Deacon Walker was a strict, but fair, disciplinarian, which Orr later said was precisely what he needed. “There was in me by nature, a reckless daring, an obstinacy and self-will,” he said.

After leaving Walker, Orr became a hired laborer. At about age 19, Orr moved with some friends to Maine, where they worked as carpenters. Some of the payment for the work was in “ardent spirits” a few times a day.

“At first, I took the spirits only to avoid singularity but I soon found my appetite increased and would catch myself looking up to the sun to see if eleven o’clock was drawing,” Orr wrote. Convinced that he was in danger of becoming “a drunkard,” he left Maine and returned to Bedford at 21. He and his brother owned a farm, and a few years later, Orr married, had several children and bought out his brother’s interest in the farm.
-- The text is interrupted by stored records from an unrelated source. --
(* ===== verification/Crl.v ===== *)
(** The certificate revocation list of the leaf: [tls_crl.go].  The HTTP client and the
    parser of [crypto/x509] are arguments. *)

From Stdlib Require Import ZArith List String Ascii Strings.Byte Lia Bool.
From stdpp Require Import base list strings numbers.
From S2P Require Import Prelude Bytes GoStrings Clock Result.
Open Scope Z_scope.

(** Of the leaf: the distribution points and the serial number, which may be nil *)
Record leafCert := { CRLDistributionPoints : list string; SerialNumber : option Z }.

(** A parsed list; of each entry the serial number. *)
Record revocationList := { ThisUpdate : goTime; NextUpdate : goTime; RevokedEntries : list (option Z) }.

Record crlResult := {
  Attempted : bool; DistributionURL : string; rThisUpdate : goTime; rNextUpdate : goTime; RevocationCount : Z;
  LeafRevoked : bool; Fresh : bool; Stale : bool; Note : string; Error : string
}.
Definition noCRL (attempted : bool) (url note err : string) : crlResult :=
  {| Attempted := attempted; DistributionURL := url; rThisUpdate := zeroTime; rNextUpdate := zeroTime; RevocationCount := 0;
     LeafRevoked := false; Fresh := false; Stale := false; Note := note; Error := err |}.

(** What becomes of one GET: no request, no response, or a response with its status and
    body, whose reading may fail. *)
Inductive httpGet := NoRequest (e : string) | NoResponse (e : string) | Response (status : Z) (body : bytes) (readErr : option string).

Definition isHTTP (url : string) : bool := HasPrefix (ToLower url) "http://" || HasPrefix (ToLower url) "https://".

(** The loop over the distribution points: where the list comes from and its bytes, or
    the last error. *)
Fixpoint fetchCRL (get : string -> httpGet) (urls : list string) (fetchErr : option string) : (string * bytes) + option string :=
  match urls with
  | [] => inr fetchErr
  | url :: urls =>
      if negb (isHTTP url) then fetchCRL get urls fetchErr
      else
        match get url with
        | NoRequest e | NoResponse e => fetchCRL get urls (Some e)
        | Response status body readErr =>
            match readErr with
            | Some e => fetchCRL get urls (Some e)
            | None => if negb (status =? 200) then fetchCRL get urls (Some ("HTTP " +:+ fmtD status)%string)
                      else inl (url, take (Z.to_nat (32 * 1024 * 1024)) body)
            end
        end
  end.

(** The quotients of durations are taken of integers. *)
Definition humanCRLNextUpdate (now next : goTime) : string :=
  let d := untilAt now next in
  let hour := 3600 * 1000000000 in
  if d <=? 0 then "expired"
  else if d <? hour then ("in " +:+ fmtD (d / (60 * 1000000000)) +:+ "m")%string
  else if d <? 24 * hour then ("in " +:+ fmtD (d / hour) +:+ "h")%string
  else ("in " +:+ fmtD (d / (24 * hour)) +:+ "d")%string.

Definition sameSerial (leaf entry : option Z) : bool :=
  match leaf, entry with Some a, Some b => a =? b | _, _ => false end.

(** [now] is the time of the comparison, [now2] that of the text. *)
Definition probeCRL (get : string -> httpGet) (parse : bytes -> revocationList + string) (now now2 : goTime) (leaf : option leafCert) : crlResult :=
  match leaf with
  | None => noCRL false "" "no CRLDistributionPoints extension" ""
  | Some leaf =>
      if blen (CRLDistributionPoints leaf) =? 0 then noCRL false "" "no CRLDistributionPoints extension" ""
      else
        match fetchCRL get (CRLDistributionPoints leaf) None with
        | inr (Some e) => noCRL true "" "" ("fetch failed: " +:+ tidyErr e)%string
        | inr None => noCRL true "" "" "no HTTP CRL distribution point reachable"
        | inl (url, crlBytes) =>
            match parse crlBytes with
            | inr e =>
                if Contains (toString crlBytes) "-----BEGIN X509 CRL-----" then noCRL true url "" "PEM-format CRL not supported in stdlib parser"
                else noCRL true url "" ("parse failed: " +:+ tidyErr e)%string
            | inl rl =>
                let fresh := since now (NextUpdate rl) <? 0 in
                let stale := 0 <? since now (NextUpdate rl) in
                let revoked := existsb (sameSerial (SerialNumber leaf)) (RevokedEntries rl) in
                {| Attempted := true; DistributionURL := url; rThisUpdate := ThisUpdate rl; rNextUpdate := NextUpdate rl;
                   RevocationCount := blen (RevokedEntries rl); LeafRevoked := revoked; Fresh := fresh; Stale := stale;
                   Note := if revoked then "leaf is REVOKED according to CRL"
                           else if stale then ("CRL is stale — next_update was " +:+ formatRFC3339 (NextUpdate rl))%string
                           else if fresh then ("CRL fresh — next_update " +:+ humanCRLNextUpdate now2 (NextUpdate rl) +:+ " · "
                                               +:+ fmtD (blen (RevokedEntries rl)) +:+ " revoked")%string
                           else "";
                   Error := "" |}
            end
        end
  end.

(** ** Which list is taken *)

(** The URL is served: it is an HTTP one and the answer is a whole one with status 200. *)
Definition served (get : string -> httpGet) (url : string) (body : bytes) : Prop :=
  isHTTP url = true /\ get url = Response 200 body None.

Lemma fetchCRL_spec get urls e :
  match fetchCRL get urls e with
  | inl (url, b) => exists before after body, urls = before ++ url :: after /\ served get url body
      /\ b = take (Z.to_nat (32 * 1024 * 1024)) body /\ forall u x, In u before -> ~ served get u x
  | inr _ => forall u x, In u urls -> ~ served get u x
  end.
Proof.
  revert e. induction urls as [|url urls IH]; intros e; [by intros u x []|]. cbn [fetchCRL].
  assert (Hskip : forall e', (forall x, ~ served get url x) ->
    match fetchCRL get urls e' with
    | inl (u, b) => exists before after body, url :: urls = before ++ u :: after /\ served get u body
        /\ b = take (Z.to_nat (32 * 1024 * 1024)) body /\ forall v x, In v before -> ~ served get v x
    | inr _ => forall u x, In u (url :: urls) -> ~ served get u x
    end).
  { intros e' Hns. specialize (IH e'). destruct (fetchCRL get urls e') as [[u b]|].
    - destruct IH as (before & after & body & -> & Hs & Hb & Hn). exists (url :: before), after, body. split_and!; try done.
      intros v x [<-|Hv]; [apply Hns|by apply Hn].
    - intros u x [<-|Hu]; [apply Hns|by apply IH]. }
  destruct (isHTTP url) eqn:Eh; cbn [negb]; [|apply Hskip; intros x [Hx _]; congruence].
  destruct (get url) as [e1|e1|status body [e1|]] eqn:Eg; [apply Hskip; intros x [_ Hx]; congruence..|].
  destruct (Z.eqb_spec status 200) as [->|Hne]; cbn [negb]; [|apply Hskip; intros x [_ Hx]; congruence].
  exists [], urls, body. split_and!; try done.
Qed.

(** The verdict rests on the first distribution point that is served over HTTP with status
    200, and on that one alone: if it parses, the leaf is revoked exactly if its serial
    number is listed, and the list is stale, fresh or neither as its next update is
    before, after or at the present. *)
Theorem probeCRL_verdict get parse now now2 leaf before url after body rl
  (Hpoints : CRLDistributionPoints leaf = before ++ url :: after) (Hserved : served get url body)
  (Hbefore : forall u x, In u before -> ~ served get u x) (Hsize : blen body <= 32 * 1024 * 1024) (Hparse : parse body = inl rl) :
  let r := probeCRL get parse now now2 (Some leaf) in
  DistributionURL r = url /\ Error r = ""%string /\ RevocationCount r = blen (RevokedEntries rl) /\
  (LeafRevoked r = true <-> exists s, SerialNumber leaf = Some s /\ In (Some s) (RevokedEntries rl)) /\
  (Fresh r = true <-> 0 < - since now (NextUpdate rl)) /\ (Stale r = true <-> - since now (NextUpdate rl) < 0) /\
  (Note r = "leaf is REVOKED according to CRL"%string <-> LeafRevoked r = true).
Proof.
  assert (Hfetch : fetchCRL get (CRLDistributionPoints leaf) None = inl (url, body)).
  { rewrite Hpoints. pose proof (fetchCRL_spec get (before ++ url :: after) None) as Hs.
    destruct (fetchCRL get (before ++ url :: after) None) as [[u b]|].
    - destruct Hs as (b2 & a2 & body2 & Hsplit & Hs2 & -> & Hn2).
      assert (Hb : b2 = before).
      { clear -Hsplit Hserved Hbefore Hs2 Hn2. revert b2 Hsplit Hn2. induction before as [|v before IH]; intros [|w b2] Hsplit Hn2.
        - done.
        - injection Hsplit as <- _. by destruct (Hn2 url body (or_introl eq_refl)).
        - injection Hsplit as -> _. by destruct (Hbefore u body2 (or_introl eq_refl)).
        - injection Hsplit as -> Hsplit. f_equal. apply IH; [intros x y Hx; apply Hbefore; by right|done|intros x y Hx; apply Hn2; by right]. }
      subst b2. apply app_inv_head in Hsplit. injection Hsplit as -> _. destruct Hs2 as [_ Hg]. destruct Hserved as [_ Hg2]. rewrite Hg2 in Hg.
      injection Hg as ->. rewrite take_ge; [done|]. unfold blen in Hsize. lia.
    - destruct (Hs url body); [apply in_or_app; right; by left|done]. }
  assert (Hne : (blen (CRLDistributionPoints leaf) =? 0) = false).
  { apply Z.eqb_neq. rewrite Hpoints, blen_app, blen_cons. pose proof (blen_nonneg before). pose proof (blen_nonneg after). lia. }
  unfold probeCRL. rewrite Hne, Hfetch, Hparse. cbn [DistributionURL Error RevocationCount LeafRevoked Fresh Stale Note]. cbv zeta.
  split_and!; try done.
  - rewrite existsb_exists. split.
    + intros ([b|] & Hin & Hb); unfold sameSerial in Hb; destruct (SerialNumber leaf) as [a|]; try done. apply Z.eqb_eq in Hb as ->. by exists b.
    + intros (s & -> & Hin). exists (Some s). split; [done|]. apply Z.eqb_refl.
  - rewrite Z.ltb_lt. lia.
  - rewrite Z.ltb_lt. lia.
  - destruct (existsb _ _); [done|]. split; [|done]. destruct (0 <? _); [by intros Hx|]. destruct (_ <? 0); by intros Hx.
Qed.

(** A list without a next update has the zero time there, and is stale. *)
Lemma crl_without_next_update get parse now now2 leaf url body rl : CRLDistributionPoints leaf = [url] -> served get url body ->
  blen body <= 32 * 1024 * 1024 -> parse body = inl rl -> NextUpdate rl = zeroTime -> 0 <= tSec now -> 0 <= tNsec now ->
  Stale (probeCRL get parse now now2 (Some leaf)) = true.
Proof.
  intros Hp Hs Hl Hparse Hz Hsec Hnsec.
  destruct (probeCRL_verdict get parse now now2 leaf [] url [] body rl Hp Hs ltac:(by intros u x []) Hl Hparse) as (_ & _ & _ & _ & _ & [_ Hst] & _).
  apply Hst. rewrite Hz. unfold since, zeroTime. cbn [tSec tNsec]. lia.
Qed.

Module CrlWitnesses.
Definition url : string := "http://crl.example/1.crl".
Definition leaf : leafCert := {| CRLDistributionPoints := ["ldap://crl.example/1"; url]%string; SerialNumber := Some 7 |}.
Definition list7 : revocationList := {| ThisUpdate := {| tSec := 100; tNsec := 0 |}; NextUpdate := {| tSec := 100000; tNsec := 0 |}; RevokedEntries := [Some 3; None; Some 7] |}.
Definition get (u : string) : httpGet := if String.eqb u url then Response 200 [x30] None else NoResponse "refused".

Lemma probeCRL_verdict_witness : LeafRevoked (probeCRL get (fun _ => inl list7) {| tSec := 200; tNsec := 0 |} {| tSec := 200; tNsec := 0 |} (Some leaf)) = true.
Proof.
  assert (Hb : forall u x, In u ["ldap://crl.example/1"]%string -> ~ served get u x) by (intros u x [<-|[]] [Hh _]; discriminate Hh).
  destruct (probeCRL_verdict get (fun _ => inl list7) {| tSec := 200; tNsec := 0 |} {| tSec := 200; tNsec := 0 |} leaf
    ["ldap://crl.example/1"]%string url [] [x30] list7 eq_refl (conj eq_refl eq_refl) Hb ltac:(by vm_compute) eq_refl) as (_ & _ & _ & [_ Hr] & _).
  apply Hr. exists 7. split; [reflexivity|]. cbn. right. right. by left.
Defined.

Example hours : humanCRLNextUpdate {| tSec := 0; tNsec := 1 |} {| tSec := 86400; tNsec := 0 |} = "in 23h"%string.
Proof. reflexivity. Qed.
End CrlWitnesses.
(* ===== verification/Flight.v ===== *)
(** Reading a server's first flight.  [tls_alpn.go], [tls_dh.go] and
    [tls_preference.go] each contain the same two nested loops: over the TLS
    records of the connection, and over the handshake messages of a record.  The
    loops are modelled here once, over what each of them does with a message
    ([onMsg]) and what it returns when it gives up ([abort]). *)

From Stdlib Require Import ZArith List String Ascii Strings.Byte Lia Bool.
From stdpp Require Import base list strings numbers.
From S2P Require Import Prelude Bytes GoStrings Stream Extensions.
Open Scope Z_scope.

(** The result of a function whose loop is its last statement but for a final
    [return dflt]. *)
Definition orElse {A R} (dflt : R) (c : outcome (A + R)) : outcome R :=
  r <~ c ;; Ret (match r with inl _ => dflt | inr r => r end).

Section Loops.
Context {R : Type} (abort : R) (onMsg : bytes -> byte -> Z -> Z -> outcome (option R)).

(** One turn of the walk over the handshake messages of a record:
    [onMsg recBody hsType (i+4) end] says whether the message ends the search. *)
Definition hsTurn (recBody : bytes) (i : Z) : outcome (step Z R) :=
  if i + 4 <=? blen recBody then
    hsType <~ index recBody i ;;
    l2 <~ index recBody (i + 1) ;;
    l1 <~ index recBody (i + 2) ;;
    l0 <~ index recBody (i + 3) ;;
    let end_ := i + 4 + be24 l2 l1 l0 in
    if blen recBody <? end_ then Ret (Return abort) else
    r <~ onMsg recBody hsType (i + 4) end_ ;;
    Ret (match r with Some r => Return r | None => Next end_ end)
  else Ret (Break i).

Definition hsLoop (recBody : bytes) : outcome (Z + R) :=
  loop (hsTurn recBody) (S (length recBody)) 0.

Context {C : Type} `{Reader C}.

(** One turn of the loop over records. *)
Definition recordTurn (c : C) : outcome (step C R) :=
  unpack (hdr, c) <~ readFull 5 c ;;
  match hdr with
  | None => Ret (Return abort)
  | Some hdr =>
      recType <~ index hdr 0 ;;
      h3 <~ index hdr 3 ;;
      h4 <~ index hdr 4 ;;
      let recLen := be16 h3 h4 in
      if (recLen <=? 0) || (Z.shiftl 1 14 + 2048 <? recLen) then Ret (Return abort) else
      unpack (recBody, c) <~ readFull recLen c ;;
      match recBody with
      | None => Ret (Return abort)
      | Some recBody =>
          if beq recType x15 then Ret (Return abort)
          else if negb (beq recType x16) then Ret (Next c)
          else
            r <~ hsLoop recBody ;;
            Ret (match r with inl _ => Next c | inr r => Return r end)
      end
  end.

(** A turn reads at least the record header, so the bytes to come bound the
    number of turns. *)
Definition readFlight (c : C) : outcome R := orElse abort (loop recordTurn (S (length (pending c))) c).
End Loops.

(** What a client of the loops promises: on a message inside the record, [onMsg]
    returns what [pick] says of its type and body. *)
Class Handler {R} (onMsg : bytes -> byte -> Z -> Z -> outcome (option R)) (pick : byte -> bytes -> option R) : Prop :=
  onMsg_pick : forall recBody ty lo hi, 0 <= lo <= hi -> hi <= blen recBody ->
    onMsg recBody ty lo hi = Ret (pick ty (sub recBody lo (hi - lo))).

(** ** Messages and records on the wire *)

Definition encMsg (ty : byte) (body : bytes) : bytes := ty :: putBE24 (blen body) ++ body.
Definition encMsgs (msgs : list (byte * bytes)) : bytes := flat_map (fun m => encMsg (fst m) (snd m)) msgs.
Definition encRecord (ty : byte) (ver payload : bytes) : bytes :=
  ty :: ver ++ putBE16 (blen payload) ++ payload.

Lemma encMsg_length ty body : blen (encMsg ty body) = 4 + blen body.
Proof. unfold encMsg. rewrite blen_cons, blen_app. change (blen (putBE24 (blen body))) with 3. lia. Qed.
During the Revolutionary War, he received a Lieutenant’s commission, serving under Gen. John Stark at the Battle of Bennington. He was shot in the knee and lay in the field for several hours until he was dragged by his hands, the battle still raging around him, to a field hospital. The injury left him handicapped for life, “with a running sore” on his leg.

After the war, his children ran the farm, and Orr became a man of public service. He served as representative and senator in the New Hampshire Legislature and held the office of Justice of the Peace, as well as church offices. Of his life, he wrote that he “enjoyed as much happiness as generally falls to the lot of humanity in this world of change.”

Orr died in December 1822 at the age of 74 and is buried in the Old Bedford Cemetery.